§ **REQUIRED ACTION**:
Using the entries that follow, write out the line containing "computation that recurses", the line containing "lock_name : rstr;", and every line between them, exactly and nothing else.

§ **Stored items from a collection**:

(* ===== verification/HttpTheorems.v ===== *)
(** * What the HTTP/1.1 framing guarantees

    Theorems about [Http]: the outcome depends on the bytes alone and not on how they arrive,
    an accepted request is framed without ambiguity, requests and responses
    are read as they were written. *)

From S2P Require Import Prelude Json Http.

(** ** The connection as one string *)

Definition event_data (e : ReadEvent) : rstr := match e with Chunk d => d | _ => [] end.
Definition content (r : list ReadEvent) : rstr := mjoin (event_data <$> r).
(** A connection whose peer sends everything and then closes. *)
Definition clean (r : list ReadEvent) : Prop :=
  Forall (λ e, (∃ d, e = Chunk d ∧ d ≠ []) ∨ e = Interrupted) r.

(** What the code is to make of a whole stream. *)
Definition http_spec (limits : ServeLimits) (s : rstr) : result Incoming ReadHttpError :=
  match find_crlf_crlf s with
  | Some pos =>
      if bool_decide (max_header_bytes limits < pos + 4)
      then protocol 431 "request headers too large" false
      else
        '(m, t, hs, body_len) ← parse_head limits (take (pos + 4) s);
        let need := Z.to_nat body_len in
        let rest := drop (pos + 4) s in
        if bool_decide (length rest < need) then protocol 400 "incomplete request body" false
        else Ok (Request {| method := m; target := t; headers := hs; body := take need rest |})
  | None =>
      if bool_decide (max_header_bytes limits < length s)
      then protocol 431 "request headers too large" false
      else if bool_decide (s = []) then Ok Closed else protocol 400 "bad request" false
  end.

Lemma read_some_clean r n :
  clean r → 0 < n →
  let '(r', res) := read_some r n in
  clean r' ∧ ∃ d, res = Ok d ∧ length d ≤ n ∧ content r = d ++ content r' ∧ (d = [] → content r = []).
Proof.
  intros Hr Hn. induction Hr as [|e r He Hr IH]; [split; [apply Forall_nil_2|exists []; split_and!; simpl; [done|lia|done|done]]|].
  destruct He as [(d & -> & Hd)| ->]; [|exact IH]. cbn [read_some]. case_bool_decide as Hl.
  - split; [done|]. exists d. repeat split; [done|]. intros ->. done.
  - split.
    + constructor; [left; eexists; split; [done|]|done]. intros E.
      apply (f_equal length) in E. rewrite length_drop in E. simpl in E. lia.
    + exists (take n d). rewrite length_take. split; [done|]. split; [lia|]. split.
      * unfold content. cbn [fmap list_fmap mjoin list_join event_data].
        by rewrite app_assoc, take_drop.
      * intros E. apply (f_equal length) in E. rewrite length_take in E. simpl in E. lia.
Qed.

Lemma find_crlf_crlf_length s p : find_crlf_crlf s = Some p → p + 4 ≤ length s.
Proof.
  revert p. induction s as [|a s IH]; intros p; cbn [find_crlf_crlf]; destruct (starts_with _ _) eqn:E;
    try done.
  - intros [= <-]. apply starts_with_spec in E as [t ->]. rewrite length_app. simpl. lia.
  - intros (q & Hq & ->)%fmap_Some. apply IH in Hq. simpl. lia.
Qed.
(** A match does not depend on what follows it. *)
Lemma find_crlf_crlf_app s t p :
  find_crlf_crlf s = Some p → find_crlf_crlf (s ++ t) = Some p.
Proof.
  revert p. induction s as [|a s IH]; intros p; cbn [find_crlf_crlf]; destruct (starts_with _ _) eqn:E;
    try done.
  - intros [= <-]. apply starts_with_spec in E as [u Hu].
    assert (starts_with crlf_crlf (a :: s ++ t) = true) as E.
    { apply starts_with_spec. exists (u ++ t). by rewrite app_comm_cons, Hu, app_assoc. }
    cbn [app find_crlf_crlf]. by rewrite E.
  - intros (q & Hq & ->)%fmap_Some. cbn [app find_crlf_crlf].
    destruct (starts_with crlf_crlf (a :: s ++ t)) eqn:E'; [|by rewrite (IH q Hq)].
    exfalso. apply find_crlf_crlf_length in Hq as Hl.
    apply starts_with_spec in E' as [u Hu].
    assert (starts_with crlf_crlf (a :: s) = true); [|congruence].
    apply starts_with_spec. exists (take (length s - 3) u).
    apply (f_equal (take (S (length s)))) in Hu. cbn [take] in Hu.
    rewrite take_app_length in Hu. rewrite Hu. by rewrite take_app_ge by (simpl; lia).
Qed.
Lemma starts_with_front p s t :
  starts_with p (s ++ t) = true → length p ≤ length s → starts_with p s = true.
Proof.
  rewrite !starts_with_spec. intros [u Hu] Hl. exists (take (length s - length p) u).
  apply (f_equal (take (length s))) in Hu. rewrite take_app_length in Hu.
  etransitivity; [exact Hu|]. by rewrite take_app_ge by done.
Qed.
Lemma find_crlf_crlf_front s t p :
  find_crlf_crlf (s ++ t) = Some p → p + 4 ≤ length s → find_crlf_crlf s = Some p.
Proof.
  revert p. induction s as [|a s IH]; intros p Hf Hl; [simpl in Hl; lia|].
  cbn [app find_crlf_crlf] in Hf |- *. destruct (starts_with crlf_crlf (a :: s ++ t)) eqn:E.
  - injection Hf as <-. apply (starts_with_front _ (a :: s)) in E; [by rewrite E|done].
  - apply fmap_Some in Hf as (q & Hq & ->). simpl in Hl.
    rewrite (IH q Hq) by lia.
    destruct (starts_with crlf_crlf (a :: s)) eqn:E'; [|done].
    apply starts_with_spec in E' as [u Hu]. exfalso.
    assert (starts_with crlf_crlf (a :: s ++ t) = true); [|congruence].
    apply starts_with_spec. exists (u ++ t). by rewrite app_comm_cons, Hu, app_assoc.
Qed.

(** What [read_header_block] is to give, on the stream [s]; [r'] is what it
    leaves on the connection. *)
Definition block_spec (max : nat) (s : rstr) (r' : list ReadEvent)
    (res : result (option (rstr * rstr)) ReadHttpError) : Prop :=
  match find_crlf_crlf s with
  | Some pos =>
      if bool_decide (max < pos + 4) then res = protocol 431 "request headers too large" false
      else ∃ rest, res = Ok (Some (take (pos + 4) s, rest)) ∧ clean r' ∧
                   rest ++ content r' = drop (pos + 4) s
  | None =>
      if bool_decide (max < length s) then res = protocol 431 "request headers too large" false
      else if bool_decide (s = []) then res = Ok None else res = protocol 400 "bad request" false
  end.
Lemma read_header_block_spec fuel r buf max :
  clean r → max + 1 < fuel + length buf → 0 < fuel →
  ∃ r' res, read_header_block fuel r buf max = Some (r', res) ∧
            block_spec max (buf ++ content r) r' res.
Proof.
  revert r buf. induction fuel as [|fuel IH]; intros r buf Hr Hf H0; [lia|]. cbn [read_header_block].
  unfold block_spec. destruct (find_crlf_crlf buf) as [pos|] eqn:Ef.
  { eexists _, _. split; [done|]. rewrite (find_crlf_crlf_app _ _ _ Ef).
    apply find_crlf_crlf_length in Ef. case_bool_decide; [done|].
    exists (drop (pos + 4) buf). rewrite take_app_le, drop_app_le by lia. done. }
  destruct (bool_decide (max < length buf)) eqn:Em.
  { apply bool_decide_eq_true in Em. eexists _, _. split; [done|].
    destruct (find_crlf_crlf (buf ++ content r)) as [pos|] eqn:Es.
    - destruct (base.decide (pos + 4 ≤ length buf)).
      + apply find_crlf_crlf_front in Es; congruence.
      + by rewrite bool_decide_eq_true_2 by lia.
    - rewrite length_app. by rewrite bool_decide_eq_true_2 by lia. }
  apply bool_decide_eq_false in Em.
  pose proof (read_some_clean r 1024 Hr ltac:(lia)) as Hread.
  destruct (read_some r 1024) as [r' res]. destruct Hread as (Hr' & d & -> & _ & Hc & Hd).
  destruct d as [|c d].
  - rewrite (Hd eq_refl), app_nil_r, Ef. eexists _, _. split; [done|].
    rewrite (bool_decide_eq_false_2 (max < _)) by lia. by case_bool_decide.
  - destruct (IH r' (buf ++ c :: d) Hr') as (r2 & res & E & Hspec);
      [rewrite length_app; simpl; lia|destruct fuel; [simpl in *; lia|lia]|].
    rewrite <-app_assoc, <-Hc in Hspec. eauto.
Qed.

--

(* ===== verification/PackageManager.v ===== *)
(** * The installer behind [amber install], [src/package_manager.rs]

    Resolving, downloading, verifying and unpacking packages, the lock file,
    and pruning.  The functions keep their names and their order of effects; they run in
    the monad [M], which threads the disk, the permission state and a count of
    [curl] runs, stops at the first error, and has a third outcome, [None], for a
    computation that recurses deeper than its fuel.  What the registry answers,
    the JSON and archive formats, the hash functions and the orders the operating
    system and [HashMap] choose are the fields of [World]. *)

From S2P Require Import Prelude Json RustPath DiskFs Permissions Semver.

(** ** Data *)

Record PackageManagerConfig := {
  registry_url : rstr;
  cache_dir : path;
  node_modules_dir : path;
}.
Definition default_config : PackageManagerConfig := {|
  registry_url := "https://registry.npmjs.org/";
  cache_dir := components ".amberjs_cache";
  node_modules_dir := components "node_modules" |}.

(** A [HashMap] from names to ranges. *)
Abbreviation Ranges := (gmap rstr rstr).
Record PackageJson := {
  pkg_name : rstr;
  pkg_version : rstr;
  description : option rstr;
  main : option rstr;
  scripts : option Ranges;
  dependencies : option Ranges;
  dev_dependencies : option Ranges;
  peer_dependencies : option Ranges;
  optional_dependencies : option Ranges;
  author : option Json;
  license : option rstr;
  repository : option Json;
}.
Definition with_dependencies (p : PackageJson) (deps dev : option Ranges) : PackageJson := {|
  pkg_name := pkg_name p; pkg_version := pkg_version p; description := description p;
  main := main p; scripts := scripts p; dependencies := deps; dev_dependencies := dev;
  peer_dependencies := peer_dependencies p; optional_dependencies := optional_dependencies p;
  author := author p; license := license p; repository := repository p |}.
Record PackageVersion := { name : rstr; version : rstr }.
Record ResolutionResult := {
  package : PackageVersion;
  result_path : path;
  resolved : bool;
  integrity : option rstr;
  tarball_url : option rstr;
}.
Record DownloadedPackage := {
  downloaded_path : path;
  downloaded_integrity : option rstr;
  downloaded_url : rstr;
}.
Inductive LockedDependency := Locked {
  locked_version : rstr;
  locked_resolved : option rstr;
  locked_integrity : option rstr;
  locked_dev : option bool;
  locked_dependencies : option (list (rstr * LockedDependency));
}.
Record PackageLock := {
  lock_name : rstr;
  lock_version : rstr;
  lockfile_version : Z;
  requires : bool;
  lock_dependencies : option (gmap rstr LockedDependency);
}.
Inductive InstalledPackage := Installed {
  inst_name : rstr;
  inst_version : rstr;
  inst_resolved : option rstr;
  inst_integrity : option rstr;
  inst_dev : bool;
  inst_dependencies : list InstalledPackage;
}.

---

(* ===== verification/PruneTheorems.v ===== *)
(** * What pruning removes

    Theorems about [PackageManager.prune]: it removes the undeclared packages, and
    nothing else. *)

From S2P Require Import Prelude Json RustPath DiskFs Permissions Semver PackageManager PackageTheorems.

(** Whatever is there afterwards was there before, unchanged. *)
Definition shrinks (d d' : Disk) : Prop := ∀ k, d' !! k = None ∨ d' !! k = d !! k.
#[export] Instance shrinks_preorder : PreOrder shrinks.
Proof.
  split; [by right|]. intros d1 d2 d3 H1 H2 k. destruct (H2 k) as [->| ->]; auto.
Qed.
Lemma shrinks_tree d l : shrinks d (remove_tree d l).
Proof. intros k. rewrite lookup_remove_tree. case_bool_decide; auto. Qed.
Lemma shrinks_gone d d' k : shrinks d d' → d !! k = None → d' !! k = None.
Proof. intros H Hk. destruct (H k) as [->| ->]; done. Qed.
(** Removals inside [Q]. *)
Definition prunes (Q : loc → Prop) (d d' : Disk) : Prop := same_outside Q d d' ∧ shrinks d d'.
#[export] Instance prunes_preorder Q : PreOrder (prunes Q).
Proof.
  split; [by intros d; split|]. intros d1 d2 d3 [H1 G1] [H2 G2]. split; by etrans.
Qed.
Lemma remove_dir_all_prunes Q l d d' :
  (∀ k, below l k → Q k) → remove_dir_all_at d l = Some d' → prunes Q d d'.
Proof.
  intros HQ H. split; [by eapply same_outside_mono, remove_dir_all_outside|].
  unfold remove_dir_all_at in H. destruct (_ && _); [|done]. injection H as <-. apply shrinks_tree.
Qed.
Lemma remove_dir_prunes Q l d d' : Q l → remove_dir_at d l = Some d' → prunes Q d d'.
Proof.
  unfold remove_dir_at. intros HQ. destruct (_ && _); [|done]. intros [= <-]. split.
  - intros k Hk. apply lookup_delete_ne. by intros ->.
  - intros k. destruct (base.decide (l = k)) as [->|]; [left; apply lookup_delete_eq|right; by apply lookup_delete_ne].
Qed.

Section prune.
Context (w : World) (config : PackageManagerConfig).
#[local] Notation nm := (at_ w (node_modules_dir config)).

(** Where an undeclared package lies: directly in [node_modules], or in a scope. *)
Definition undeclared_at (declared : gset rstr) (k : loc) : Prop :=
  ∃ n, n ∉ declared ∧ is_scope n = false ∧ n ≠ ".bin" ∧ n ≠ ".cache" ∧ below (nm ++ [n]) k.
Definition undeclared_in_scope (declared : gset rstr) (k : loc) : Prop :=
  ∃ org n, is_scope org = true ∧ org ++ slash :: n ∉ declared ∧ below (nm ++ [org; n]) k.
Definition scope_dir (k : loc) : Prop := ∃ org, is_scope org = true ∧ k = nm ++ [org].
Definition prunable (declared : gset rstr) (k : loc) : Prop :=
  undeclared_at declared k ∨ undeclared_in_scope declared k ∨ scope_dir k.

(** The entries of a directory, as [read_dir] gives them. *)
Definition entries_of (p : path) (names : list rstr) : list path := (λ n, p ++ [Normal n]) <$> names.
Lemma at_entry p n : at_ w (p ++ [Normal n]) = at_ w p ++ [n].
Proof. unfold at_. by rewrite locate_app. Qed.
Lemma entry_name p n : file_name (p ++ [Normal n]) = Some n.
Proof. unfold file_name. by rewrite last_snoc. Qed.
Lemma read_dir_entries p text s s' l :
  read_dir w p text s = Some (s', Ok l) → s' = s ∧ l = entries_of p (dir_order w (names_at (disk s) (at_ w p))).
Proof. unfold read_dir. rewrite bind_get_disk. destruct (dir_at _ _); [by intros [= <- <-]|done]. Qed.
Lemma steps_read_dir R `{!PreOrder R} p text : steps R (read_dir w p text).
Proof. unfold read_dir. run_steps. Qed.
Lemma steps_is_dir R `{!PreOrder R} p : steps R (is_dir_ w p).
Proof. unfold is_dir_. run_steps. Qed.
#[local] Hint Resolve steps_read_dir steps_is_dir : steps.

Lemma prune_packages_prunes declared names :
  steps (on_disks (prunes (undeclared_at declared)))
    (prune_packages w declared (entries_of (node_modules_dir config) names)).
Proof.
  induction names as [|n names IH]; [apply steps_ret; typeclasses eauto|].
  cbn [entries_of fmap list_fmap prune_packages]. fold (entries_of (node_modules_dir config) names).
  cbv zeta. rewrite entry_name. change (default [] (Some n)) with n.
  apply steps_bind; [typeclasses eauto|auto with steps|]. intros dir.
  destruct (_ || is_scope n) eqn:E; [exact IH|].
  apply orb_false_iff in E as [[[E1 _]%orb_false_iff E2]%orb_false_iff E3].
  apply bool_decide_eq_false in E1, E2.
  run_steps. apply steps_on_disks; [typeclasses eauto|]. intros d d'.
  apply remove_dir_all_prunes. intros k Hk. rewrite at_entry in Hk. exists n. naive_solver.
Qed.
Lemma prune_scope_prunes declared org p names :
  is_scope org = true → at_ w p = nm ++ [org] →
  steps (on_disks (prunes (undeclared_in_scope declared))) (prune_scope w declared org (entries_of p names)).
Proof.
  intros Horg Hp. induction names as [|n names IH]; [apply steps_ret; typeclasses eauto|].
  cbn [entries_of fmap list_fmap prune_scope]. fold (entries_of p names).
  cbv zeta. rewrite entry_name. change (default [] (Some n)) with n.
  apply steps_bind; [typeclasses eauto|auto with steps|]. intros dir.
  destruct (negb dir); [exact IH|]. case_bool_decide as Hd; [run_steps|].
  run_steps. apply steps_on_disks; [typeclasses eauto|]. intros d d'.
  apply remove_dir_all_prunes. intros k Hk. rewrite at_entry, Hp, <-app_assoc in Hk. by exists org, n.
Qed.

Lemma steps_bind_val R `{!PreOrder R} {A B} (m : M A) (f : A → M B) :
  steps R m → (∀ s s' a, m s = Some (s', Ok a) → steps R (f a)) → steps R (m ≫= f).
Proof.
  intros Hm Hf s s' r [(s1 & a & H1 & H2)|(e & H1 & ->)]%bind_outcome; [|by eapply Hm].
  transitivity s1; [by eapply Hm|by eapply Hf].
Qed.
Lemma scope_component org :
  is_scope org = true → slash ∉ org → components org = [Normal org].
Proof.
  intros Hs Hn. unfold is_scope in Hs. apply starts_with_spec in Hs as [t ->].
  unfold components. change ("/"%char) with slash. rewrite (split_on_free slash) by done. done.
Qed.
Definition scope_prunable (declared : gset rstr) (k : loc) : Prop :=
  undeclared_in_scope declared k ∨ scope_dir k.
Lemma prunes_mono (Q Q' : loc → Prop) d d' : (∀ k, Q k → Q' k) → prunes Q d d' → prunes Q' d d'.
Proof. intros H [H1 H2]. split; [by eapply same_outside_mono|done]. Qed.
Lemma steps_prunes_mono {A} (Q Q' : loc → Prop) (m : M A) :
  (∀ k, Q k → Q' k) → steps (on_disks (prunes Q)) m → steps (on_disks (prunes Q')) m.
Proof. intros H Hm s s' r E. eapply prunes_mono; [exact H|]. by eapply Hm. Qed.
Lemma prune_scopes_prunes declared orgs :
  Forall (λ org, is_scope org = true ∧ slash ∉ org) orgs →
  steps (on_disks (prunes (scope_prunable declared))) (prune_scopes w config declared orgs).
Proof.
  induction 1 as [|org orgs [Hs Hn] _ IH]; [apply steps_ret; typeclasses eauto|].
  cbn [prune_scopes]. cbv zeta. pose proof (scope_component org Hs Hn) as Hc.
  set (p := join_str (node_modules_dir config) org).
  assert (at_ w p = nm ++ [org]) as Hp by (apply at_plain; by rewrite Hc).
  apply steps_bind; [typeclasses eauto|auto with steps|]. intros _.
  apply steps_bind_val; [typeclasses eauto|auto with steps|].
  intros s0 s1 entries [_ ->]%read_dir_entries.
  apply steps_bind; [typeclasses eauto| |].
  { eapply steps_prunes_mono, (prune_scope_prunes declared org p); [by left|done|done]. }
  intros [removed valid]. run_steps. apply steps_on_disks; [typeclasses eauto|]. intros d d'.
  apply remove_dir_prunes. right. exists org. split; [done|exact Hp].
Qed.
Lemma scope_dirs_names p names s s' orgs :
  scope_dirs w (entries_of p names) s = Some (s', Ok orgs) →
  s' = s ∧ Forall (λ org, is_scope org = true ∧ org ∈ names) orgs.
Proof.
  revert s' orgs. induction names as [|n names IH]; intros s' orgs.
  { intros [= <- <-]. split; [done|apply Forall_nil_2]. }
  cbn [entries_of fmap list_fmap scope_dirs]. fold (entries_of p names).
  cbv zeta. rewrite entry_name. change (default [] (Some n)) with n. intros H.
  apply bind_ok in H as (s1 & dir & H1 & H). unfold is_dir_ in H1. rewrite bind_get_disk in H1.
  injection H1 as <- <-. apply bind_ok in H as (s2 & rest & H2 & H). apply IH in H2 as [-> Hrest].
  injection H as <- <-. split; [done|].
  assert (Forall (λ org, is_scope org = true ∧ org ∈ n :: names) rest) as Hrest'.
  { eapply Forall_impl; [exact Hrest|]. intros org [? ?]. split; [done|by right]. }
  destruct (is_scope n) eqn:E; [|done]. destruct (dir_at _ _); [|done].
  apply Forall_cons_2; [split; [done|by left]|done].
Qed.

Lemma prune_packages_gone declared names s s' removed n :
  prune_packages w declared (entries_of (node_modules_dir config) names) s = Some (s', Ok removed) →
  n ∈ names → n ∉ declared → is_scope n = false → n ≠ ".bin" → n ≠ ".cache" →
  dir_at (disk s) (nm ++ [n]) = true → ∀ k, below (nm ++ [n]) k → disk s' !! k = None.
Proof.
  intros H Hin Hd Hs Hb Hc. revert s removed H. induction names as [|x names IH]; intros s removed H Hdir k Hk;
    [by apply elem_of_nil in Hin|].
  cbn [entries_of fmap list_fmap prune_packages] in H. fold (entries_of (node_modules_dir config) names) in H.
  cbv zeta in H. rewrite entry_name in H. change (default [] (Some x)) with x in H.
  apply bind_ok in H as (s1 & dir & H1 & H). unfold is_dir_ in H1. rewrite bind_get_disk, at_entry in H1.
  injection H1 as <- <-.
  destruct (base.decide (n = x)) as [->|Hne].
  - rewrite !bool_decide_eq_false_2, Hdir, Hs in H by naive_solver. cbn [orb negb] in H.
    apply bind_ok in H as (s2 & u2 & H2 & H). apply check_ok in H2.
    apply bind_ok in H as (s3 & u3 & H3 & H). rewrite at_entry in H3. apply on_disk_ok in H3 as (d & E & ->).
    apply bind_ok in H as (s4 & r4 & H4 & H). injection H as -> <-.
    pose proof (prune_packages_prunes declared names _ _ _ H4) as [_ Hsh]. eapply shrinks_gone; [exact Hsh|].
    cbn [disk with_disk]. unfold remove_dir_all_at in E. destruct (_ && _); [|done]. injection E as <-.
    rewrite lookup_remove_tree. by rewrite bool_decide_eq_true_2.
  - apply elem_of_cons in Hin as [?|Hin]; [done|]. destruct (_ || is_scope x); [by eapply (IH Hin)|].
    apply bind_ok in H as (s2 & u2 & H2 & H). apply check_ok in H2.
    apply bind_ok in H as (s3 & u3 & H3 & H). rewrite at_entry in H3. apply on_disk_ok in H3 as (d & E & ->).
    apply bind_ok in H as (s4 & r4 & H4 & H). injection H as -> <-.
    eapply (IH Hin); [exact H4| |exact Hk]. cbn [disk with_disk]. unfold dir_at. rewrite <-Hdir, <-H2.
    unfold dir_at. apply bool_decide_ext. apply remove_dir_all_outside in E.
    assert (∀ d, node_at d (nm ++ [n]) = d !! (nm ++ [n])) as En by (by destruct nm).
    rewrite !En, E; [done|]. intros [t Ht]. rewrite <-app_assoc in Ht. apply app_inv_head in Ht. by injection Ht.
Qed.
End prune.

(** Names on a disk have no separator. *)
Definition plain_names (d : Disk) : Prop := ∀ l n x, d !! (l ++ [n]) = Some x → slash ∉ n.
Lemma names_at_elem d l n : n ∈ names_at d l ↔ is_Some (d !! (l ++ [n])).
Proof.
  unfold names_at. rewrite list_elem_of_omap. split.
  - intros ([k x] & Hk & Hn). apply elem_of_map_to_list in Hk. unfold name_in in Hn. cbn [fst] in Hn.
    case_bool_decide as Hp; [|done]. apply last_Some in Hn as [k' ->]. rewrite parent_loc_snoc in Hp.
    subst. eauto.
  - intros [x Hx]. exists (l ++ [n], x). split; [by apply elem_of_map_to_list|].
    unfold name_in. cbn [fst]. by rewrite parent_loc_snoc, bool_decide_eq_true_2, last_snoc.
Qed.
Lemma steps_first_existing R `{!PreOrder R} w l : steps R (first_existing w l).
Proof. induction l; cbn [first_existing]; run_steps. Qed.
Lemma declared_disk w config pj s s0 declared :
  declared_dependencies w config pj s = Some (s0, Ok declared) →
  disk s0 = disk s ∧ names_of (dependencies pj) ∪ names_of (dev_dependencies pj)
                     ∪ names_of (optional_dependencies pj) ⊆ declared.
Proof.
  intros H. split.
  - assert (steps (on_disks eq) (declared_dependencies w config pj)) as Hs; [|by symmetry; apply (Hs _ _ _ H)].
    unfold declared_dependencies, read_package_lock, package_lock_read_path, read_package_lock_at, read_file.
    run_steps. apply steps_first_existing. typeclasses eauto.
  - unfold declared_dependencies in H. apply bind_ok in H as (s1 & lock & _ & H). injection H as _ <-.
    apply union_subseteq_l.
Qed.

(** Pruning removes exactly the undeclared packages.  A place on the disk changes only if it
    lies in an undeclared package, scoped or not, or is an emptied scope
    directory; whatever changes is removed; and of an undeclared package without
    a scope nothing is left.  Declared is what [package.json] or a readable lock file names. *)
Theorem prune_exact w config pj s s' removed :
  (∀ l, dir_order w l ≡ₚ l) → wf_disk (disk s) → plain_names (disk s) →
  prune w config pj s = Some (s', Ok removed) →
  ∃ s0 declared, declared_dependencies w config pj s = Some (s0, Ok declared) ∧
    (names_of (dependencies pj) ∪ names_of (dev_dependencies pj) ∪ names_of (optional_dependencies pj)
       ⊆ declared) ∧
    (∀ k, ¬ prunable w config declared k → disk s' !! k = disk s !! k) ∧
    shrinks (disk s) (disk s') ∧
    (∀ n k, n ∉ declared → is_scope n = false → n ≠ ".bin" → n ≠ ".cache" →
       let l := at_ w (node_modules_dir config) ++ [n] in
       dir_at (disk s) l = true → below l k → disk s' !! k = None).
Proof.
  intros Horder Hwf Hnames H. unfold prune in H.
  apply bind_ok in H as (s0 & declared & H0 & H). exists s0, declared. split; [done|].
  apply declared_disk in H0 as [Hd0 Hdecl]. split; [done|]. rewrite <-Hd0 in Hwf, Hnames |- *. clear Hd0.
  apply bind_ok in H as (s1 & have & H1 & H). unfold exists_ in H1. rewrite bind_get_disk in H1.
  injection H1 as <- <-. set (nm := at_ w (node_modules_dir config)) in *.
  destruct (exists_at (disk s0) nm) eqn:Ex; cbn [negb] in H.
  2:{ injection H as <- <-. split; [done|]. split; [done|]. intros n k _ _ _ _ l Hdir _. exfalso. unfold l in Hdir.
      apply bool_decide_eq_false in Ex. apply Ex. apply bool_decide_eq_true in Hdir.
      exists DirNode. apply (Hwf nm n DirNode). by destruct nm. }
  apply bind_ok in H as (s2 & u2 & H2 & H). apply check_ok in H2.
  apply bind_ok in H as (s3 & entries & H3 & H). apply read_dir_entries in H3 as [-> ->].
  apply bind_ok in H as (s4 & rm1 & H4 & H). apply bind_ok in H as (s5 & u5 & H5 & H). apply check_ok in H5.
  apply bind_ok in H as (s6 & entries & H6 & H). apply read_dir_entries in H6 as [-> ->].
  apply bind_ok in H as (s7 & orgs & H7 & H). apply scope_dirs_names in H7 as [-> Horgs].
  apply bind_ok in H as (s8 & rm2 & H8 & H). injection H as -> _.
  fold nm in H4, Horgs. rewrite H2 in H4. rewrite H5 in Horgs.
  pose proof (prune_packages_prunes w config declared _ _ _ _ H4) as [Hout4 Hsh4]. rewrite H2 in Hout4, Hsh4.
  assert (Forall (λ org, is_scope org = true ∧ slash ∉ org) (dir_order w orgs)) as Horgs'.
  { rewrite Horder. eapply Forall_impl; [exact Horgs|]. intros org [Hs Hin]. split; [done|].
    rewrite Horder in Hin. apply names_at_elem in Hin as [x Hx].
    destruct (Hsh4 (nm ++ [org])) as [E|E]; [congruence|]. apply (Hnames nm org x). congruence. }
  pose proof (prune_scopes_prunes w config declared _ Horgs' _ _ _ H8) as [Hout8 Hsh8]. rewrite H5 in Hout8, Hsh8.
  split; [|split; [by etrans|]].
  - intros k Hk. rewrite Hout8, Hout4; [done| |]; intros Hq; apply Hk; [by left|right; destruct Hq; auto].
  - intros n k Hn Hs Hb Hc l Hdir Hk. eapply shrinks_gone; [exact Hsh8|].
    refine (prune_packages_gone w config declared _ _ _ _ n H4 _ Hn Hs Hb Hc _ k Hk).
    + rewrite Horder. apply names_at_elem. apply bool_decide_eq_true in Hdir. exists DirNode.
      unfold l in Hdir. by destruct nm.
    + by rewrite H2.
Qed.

§ **TASK RESULT**:
    computation that recurses deeper than its fuel.  What the registry answers,
    the JSON and archive formats, the hash functions and the orders the operating
    system and [HashMap] choose are the fields of [World]. *)

From S2P Require Import Prelude Json RustPath DiskFs Permissions Semver.

(** ** Data *)

Record PackageManagerConfig := {
  registry_url : rstr;
  cache_dir : path;
  node_modules_dir : path;
}.
Definition default_config : PackageManagerConfig := {|
  registry_url := "https://registry.npmjs.org/";
  cache_dir := components ".amberjs_cache";
  node_modules_dir := components "node_modules" |}.

(** A [HashMap] from names to ranges. *)
Abbreviation Ranges := (gmap rstr rstr).
Record PackageJson := {
  pkg_name : rstr;
  pkg_version : rstr;
  description : option rstr;
  main : option rstr;
  scripts : option Ranges;
  dependencies : option Ranges;
  dev_dependencies : option Ranges;
  peer_dependencies : option Ranges;
  optional_dependencies : option Ranges;
  author : option Json;
  license : option rstr;
  repository : option Json;
}.
Definition with_dependencies (p : PackageJson) (deps dev : option Ranges) : PackageJson := {|
  pkg_name := pkg_name p; pkg_version := pkg_version p; description := description p;
  main := main p; scripts := scripts p; dependencies := deps; dev_dependencies := dev;
  peer_dependencies := peer_dependencies p; optional_dependencies := optional_dependencies p;
  author := author p; license := license p; repository := repository p |}.
Record PackageVersion := { name : rstr; version : rstr }.
Record ResolutionResult := {
  package : PackageVersion;
  result_path : path;
  resolved : bool;
  integrity : option rstr;
  tarball_url : option rstr;
}.
Record DownloadedPackage := {
  downloaded_path : path;
  downloaded_integrity : option rstr;
  downloaded_url : rstr;
}.
Inductive LockedDependency := Locked {
  locked_version : rstr;
  locked_resolved : option rstr;
  locked_integrity : option rstr;
  locked_dev : option bool;
  locked_dependencies : option (list (rstr * LockedDependency));
}.
Record PackageLock := {
  lock_name : rstr;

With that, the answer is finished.